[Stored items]
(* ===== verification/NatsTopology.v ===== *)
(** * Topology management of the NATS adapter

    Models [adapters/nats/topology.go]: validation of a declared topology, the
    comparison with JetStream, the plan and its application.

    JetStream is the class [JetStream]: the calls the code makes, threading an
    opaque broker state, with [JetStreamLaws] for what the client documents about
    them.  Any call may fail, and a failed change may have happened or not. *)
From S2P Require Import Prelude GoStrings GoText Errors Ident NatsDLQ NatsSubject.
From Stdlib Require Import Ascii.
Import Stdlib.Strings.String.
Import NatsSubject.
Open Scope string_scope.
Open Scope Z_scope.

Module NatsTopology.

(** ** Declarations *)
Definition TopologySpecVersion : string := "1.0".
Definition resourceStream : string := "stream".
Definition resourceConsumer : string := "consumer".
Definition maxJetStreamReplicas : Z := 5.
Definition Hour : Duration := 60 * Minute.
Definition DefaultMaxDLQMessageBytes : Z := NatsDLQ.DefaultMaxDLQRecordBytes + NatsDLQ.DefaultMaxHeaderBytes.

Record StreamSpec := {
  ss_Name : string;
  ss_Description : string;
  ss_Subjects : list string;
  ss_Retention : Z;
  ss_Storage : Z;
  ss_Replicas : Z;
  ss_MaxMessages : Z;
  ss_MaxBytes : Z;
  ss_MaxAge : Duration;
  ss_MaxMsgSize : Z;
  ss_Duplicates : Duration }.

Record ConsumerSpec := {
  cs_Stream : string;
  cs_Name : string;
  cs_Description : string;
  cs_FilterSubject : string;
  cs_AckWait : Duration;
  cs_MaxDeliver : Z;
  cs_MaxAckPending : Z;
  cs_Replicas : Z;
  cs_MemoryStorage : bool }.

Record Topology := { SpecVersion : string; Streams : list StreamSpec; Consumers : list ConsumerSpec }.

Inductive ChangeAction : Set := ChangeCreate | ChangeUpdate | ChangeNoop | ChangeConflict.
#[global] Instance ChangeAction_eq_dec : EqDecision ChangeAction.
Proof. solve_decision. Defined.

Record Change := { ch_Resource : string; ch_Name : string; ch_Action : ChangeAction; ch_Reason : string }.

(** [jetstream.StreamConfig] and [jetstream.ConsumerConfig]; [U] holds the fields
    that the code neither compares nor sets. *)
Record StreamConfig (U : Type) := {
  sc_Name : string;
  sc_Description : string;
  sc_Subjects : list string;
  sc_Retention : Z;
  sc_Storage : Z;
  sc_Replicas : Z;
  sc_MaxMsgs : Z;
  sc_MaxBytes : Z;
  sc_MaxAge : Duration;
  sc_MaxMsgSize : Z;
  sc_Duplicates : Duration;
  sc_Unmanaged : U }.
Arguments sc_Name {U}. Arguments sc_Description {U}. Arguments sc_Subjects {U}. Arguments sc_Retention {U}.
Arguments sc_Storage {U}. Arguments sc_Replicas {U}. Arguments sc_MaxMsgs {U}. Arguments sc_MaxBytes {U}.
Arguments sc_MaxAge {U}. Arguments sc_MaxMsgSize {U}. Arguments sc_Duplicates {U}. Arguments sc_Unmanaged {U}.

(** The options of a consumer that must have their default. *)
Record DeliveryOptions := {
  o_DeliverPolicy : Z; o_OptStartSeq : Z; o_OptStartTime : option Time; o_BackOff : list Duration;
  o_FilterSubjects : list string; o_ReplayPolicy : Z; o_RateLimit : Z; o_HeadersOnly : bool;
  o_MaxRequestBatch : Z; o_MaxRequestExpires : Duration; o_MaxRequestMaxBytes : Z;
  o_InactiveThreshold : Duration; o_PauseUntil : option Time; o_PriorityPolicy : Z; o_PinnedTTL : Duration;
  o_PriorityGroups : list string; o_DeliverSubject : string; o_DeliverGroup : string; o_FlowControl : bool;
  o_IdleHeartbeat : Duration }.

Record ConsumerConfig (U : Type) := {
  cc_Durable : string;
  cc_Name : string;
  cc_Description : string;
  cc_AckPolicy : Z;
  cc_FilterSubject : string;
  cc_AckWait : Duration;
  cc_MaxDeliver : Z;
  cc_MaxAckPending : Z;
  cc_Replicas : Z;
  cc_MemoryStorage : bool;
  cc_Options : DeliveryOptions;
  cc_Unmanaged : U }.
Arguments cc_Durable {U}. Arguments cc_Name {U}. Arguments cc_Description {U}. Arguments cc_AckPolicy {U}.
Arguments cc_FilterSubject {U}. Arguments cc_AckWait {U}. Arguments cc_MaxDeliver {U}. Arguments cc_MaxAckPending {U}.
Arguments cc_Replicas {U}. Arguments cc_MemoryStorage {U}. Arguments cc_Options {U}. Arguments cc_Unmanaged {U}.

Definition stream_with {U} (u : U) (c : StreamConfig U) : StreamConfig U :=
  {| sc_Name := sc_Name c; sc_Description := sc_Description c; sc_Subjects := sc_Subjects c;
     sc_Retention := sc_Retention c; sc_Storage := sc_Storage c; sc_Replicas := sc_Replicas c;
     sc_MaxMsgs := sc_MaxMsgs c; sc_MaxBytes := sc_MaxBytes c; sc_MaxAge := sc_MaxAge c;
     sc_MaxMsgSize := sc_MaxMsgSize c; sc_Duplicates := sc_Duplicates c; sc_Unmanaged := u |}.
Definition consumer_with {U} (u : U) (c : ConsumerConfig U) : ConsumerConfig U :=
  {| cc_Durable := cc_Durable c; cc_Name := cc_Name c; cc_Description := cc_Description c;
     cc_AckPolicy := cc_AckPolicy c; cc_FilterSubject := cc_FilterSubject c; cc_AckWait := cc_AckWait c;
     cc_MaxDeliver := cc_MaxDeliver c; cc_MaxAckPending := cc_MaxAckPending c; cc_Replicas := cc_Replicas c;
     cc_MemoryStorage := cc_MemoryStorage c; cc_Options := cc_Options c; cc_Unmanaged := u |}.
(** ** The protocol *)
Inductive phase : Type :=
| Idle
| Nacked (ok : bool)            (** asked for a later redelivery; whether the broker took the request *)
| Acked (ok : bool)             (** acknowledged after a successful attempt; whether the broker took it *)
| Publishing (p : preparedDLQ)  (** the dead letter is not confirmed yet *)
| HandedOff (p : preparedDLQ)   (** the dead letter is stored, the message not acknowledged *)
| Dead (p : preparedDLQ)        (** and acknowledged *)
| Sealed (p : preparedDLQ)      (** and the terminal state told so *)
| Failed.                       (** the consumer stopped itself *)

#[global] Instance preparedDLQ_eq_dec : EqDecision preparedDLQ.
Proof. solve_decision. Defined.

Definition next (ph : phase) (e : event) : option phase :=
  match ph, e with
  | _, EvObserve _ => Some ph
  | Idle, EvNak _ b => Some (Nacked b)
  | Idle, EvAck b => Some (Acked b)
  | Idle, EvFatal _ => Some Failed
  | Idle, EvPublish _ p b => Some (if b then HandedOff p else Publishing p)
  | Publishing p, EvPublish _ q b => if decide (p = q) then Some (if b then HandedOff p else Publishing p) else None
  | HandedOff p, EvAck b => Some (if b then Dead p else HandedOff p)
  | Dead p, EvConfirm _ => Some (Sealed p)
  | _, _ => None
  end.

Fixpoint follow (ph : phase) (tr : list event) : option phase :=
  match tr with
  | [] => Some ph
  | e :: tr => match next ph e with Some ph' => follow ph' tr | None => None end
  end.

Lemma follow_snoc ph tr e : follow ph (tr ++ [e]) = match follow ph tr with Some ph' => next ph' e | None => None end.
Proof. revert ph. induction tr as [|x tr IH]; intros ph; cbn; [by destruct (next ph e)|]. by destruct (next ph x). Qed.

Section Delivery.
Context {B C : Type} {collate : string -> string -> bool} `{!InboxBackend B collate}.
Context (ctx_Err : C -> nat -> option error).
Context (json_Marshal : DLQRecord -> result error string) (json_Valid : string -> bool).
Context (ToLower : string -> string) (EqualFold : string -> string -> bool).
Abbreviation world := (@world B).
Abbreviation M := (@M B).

> _The problem_
Take the lines above from the one containing "Inductive phase : Type" to the one containing "confirmed yet *)" and retype them exactly, both ends included, with nothing added.

> _The answer_
Inductive phase : Type :=
| Idle
| Nacked (ok : bool)            (** asked for a later redelivery; whether the broker took the request *)
| Acked (ok : bool)             (** acknowledged after a successful attempt; whether the broker took it *)
| Publishing (p : preparedDLQ)  (** the dead letter is not confirmed yet *)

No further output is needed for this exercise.